Your objective
Look for "apply (paging_slots_exclusive own_node" in the entries below. Then write out exactly the line that holds it and every line after it, to the last, and nothing else.

Extracted material
Lemma paging_slots_exclusive_witness :
  let w := with_node (started own_node cfg) after_fault [] in
  zsum_with permit_of (tasks w) ≤ Prefetch.max_concurrent_requests (config w).
Proof.
  apply (paging_slots_exclusive own_node cfg [Quiet; Filled]
           (with_node (started own_node cfg) after_fault []));
    [exact two_slots_inv|reflexivity|vm_compute; discriminate|exact one_fill].
Defined.

Lemma fills_bounded_witness :
  Z.of_nat (fills [Quiet; Filled] + 0 + length (Staging.free_slots (staging_pool after_fault))) ≤ 2.
Proof.
  apply (fills_bounded own_node cfg [Quiet; Filled]
           (with_node (started own_node cfg) after_fault []));
    [exact two_slots_inv|reflexivity|vm_compute; discriminate|exact one_fill].
Defined.

End PagingTheorems.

Solution
  apply (paging_slots_exclusive own_node cfg [Quiet; Filled]
           (with_node (started own_node cfg) after_fault []));
    [exact two_slots_inv|reflexivity|vm_compute; discriminate|exact one_fill].
Defined.

Lemma fills_bounded_witness :
  Z.of_nat (fills [Quiet; Filled] + 0 + length (Staging.free_slots (staging_pool after_fault))) ≤ 2.
Proof.
  apply (fills_bounded own_node cfg [Quiet; Filled]
           (with_node (started own_node cfg) after_fault []));
    [exact two_slots_inv|reflexivity|vm_compute; discriminate|exact one_fill].
Defined.

End PagingTheorems.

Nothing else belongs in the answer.